▶ Your assignment
In the material below, find the line containing "With [--recreate-auth] off" and the line containing "file exists or", then reproduce exactly both of them and every line between, and nothing else.
Segment Start: Materials provided
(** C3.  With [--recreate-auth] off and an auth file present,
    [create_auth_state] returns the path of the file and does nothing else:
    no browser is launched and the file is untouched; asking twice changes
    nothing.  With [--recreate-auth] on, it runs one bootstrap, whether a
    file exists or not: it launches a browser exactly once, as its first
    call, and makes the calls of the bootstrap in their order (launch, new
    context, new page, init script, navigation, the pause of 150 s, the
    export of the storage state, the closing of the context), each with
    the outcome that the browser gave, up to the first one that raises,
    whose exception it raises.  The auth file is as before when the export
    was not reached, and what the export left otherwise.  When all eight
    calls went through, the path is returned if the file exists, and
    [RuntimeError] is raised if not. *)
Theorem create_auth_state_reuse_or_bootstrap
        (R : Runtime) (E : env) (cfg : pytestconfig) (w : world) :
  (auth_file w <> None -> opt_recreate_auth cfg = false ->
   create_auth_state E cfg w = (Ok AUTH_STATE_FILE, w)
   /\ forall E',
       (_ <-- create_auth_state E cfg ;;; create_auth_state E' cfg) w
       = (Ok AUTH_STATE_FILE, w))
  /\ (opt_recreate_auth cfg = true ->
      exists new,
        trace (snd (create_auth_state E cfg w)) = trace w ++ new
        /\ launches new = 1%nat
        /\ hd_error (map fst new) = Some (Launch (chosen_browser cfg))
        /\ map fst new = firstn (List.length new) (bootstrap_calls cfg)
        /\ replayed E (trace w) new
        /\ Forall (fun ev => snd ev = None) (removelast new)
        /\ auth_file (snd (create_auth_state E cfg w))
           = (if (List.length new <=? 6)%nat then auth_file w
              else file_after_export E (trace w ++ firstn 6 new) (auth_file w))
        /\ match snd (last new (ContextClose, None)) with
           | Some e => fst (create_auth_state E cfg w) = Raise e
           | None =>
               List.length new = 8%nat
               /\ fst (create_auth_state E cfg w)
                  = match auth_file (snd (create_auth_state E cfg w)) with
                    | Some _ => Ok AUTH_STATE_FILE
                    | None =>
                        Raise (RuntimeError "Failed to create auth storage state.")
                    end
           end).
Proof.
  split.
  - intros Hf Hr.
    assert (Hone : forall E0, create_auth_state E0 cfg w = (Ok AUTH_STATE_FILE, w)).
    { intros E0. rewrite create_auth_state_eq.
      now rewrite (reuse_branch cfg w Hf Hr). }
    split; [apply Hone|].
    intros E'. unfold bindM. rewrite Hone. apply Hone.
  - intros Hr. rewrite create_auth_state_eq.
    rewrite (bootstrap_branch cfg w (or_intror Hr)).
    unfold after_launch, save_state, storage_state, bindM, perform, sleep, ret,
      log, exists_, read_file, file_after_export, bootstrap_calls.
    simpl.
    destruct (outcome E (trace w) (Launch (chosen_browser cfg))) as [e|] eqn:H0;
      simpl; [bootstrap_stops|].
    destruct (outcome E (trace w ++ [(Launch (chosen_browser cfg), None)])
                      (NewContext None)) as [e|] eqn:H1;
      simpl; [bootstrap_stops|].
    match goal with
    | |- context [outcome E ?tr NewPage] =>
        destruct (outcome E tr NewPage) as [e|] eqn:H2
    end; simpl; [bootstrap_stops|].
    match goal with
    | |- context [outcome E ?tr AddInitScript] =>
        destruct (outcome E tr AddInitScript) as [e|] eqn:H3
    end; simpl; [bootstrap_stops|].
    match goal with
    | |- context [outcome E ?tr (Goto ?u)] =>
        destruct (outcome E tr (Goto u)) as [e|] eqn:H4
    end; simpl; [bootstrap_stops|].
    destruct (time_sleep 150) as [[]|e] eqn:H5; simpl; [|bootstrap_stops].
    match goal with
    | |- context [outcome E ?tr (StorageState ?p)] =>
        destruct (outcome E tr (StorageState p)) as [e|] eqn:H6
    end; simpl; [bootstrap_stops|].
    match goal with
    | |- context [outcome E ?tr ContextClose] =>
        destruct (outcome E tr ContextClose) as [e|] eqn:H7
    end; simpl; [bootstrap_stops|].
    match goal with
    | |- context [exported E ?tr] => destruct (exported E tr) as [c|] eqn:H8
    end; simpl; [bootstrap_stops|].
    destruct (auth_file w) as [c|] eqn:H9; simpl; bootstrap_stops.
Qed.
Segment End: Materials provided
Segment Start: Materials provided
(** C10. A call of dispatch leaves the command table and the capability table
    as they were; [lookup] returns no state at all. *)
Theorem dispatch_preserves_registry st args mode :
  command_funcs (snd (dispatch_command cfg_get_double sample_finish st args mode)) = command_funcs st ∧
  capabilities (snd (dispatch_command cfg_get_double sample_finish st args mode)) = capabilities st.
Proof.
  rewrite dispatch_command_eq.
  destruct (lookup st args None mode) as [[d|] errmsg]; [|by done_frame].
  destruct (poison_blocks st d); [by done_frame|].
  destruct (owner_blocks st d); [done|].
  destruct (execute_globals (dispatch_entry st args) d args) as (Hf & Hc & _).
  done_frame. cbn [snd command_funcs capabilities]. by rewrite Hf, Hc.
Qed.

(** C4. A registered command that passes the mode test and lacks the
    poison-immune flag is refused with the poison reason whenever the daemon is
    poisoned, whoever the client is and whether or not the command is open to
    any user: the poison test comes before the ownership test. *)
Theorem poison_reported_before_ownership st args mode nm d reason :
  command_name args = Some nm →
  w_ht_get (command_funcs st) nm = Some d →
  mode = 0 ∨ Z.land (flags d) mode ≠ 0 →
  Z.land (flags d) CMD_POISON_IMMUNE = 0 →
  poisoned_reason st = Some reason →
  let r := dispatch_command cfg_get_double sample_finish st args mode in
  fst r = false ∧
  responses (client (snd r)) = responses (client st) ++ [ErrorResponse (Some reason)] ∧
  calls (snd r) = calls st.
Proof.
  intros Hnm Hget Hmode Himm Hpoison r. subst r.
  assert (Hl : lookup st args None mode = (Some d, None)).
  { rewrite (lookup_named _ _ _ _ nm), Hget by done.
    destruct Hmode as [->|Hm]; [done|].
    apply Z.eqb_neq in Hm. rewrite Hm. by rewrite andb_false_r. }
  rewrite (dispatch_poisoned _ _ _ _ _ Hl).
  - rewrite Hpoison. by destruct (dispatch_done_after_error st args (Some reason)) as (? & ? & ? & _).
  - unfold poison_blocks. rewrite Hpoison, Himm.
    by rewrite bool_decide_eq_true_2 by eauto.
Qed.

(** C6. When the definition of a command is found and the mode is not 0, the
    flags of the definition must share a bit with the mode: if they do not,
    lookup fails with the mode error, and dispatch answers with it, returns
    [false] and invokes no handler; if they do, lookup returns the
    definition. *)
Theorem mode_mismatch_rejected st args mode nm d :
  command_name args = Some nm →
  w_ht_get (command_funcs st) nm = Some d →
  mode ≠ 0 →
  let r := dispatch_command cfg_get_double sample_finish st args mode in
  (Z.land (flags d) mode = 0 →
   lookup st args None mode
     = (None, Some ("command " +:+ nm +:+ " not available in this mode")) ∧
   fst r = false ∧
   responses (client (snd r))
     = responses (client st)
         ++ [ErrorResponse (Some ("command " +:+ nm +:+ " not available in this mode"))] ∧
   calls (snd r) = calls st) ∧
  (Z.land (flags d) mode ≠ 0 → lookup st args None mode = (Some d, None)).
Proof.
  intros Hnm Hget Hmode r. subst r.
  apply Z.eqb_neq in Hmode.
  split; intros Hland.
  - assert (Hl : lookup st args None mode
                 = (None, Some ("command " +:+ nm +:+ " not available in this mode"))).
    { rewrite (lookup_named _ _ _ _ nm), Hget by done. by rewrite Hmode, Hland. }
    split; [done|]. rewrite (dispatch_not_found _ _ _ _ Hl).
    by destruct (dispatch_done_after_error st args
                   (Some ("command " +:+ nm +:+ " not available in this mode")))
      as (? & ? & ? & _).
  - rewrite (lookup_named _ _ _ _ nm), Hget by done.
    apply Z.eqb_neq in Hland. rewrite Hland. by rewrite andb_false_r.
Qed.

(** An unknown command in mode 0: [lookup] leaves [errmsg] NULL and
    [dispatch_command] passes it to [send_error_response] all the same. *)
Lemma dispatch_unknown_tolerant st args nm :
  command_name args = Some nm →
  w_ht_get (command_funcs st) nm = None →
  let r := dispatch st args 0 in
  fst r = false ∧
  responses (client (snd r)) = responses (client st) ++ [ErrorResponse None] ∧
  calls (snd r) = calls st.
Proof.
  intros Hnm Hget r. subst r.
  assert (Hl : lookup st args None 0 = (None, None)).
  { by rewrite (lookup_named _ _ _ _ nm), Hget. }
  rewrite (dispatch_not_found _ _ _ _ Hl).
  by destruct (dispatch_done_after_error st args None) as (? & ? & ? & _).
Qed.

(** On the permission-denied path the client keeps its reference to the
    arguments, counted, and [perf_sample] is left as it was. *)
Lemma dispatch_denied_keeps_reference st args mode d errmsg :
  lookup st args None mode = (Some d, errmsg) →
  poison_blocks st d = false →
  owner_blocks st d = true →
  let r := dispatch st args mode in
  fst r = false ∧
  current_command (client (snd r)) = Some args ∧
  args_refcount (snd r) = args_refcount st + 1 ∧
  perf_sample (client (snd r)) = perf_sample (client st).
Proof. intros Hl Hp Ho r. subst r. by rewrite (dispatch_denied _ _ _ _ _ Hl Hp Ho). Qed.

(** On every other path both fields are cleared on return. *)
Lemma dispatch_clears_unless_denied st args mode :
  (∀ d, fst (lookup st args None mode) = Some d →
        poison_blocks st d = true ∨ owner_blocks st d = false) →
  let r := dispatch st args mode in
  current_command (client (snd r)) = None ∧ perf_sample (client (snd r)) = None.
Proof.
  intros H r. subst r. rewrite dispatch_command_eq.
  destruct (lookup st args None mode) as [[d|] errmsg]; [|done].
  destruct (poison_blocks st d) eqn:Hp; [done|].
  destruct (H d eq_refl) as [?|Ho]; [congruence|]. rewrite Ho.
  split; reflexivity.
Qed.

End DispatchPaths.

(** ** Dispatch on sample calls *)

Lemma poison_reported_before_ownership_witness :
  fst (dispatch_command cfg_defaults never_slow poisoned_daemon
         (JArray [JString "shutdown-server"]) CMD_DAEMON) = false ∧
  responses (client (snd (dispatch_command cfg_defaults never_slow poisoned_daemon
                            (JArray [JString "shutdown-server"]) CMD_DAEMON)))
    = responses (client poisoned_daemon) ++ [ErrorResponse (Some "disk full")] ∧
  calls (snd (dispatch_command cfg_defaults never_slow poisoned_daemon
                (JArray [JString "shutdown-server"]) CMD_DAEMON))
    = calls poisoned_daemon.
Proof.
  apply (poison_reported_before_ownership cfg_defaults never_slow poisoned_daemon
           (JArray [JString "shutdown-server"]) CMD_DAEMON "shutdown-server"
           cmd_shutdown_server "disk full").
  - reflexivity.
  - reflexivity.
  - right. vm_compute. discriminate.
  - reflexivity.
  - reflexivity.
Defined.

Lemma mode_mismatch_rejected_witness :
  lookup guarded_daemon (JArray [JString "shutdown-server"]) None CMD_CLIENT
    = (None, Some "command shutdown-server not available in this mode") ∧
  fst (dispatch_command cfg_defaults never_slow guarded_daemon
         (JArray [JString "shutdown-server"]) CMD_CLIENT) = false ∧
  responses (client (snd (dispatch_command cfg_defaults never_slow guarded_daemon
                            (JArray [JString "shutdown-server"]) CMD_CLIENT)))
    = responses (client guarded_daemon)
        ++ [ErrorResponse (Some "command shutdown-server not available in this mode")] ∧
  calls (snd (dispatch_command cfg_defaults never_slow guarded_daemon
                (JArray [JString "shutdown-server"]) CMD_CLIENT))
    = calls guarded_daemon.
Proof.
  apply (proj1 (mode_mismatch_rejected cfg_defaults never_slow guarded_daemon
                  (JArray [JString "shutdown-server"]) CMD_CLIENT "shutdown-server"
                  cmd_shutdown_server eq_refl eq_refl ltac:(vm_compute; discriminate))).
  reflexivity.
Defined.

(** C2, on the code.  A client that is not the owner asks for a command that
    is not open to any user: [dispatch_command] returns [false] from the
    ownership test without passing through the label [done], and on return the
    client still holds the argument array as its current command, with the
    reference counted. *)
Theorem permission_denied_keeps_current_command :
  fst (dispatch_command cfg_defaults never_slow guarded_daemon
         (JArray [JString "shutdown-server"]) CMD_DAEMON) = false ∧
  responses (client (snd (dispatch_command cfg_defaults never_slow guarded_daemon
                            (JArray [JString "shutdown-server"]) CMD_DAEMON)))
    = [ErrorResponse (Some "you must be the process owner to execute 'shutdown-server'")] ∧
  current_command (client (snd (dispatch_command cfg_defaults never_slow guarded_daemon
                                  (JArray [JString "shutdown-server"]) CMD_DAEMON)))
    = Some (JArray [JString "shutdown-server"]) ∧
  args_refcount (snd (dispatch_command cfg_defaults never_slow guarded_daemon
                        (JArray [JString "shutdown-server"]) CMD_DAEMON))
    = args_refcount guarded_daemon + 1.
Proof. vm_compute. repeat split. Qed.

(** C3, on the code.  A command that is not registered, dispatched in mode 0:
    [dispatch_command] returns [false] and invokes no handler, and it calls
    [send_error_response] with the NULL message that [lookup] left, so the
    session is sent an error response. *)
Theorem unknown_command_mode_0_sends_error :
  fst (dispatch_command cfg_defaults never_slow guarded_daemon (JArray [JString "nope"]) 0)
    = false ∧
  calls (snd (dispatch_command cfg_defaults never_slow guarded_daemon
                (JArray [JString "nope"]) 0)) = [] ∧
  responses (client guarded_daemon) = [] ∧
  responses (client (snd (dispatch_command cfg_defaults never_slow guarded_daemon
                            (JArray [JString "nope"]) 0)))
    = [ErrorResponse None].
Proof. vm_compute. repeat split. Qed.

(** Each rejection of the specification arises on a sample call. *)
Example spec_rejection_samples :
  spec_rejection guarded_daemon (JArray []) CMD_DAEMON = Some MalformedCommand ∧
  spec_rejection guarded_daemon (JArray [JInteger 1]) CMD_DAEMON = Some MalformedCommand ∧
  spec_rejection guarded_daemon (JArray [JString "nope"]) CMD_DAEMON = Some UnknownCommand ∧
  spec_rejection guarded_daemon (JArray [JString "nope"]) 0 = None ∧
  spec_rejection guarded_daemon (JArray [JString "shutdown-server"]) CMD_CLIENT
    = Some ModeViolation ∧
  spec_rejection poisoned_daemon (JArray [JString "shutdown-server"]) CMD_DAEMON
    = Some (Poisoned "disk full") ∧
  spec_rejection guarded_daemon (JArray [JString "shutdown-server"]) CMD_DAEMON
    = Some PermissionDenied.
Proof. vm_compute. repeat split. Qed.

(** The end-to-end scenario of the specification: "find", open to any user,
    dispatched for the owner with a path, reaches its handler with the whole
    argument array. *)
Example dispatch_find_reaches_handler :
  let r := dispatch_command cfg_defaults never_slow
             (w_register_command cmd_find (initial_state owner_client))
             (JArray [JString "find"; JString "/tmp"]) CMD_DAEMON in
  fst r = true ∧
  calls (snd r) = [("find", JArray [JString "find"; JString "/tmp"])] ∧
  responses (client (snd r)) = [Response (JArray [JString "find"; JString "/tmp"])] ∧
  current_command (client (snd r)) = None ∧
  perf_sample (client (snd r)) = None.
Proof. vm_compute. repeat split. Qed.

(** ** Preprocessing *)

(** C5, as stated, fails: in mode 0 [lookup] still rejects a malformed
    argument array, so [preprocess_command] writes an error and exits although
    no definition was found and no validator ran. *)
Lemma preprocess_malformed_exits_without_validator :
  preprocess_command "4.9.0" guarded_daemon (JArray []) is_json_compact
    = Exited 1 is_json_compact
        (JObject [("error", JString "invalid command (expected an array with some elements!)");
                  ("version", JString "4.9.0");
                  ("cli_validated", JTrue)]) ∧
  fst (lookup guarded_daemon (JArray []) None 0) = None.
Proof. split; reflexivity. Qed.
Segment End: Materials provided
▶ Result
(** C3.  With [--recreate-auth] off and an auth file present,
    [create_auth_state] returns the path of the file and does nothing else:
    no browser is launched and the file is untouched; asking twice changes
    nothing.  With [--recreate-auth] on, it runs one bootstrap, whether a
    file exists or not: it launches a browser exactly once, as its first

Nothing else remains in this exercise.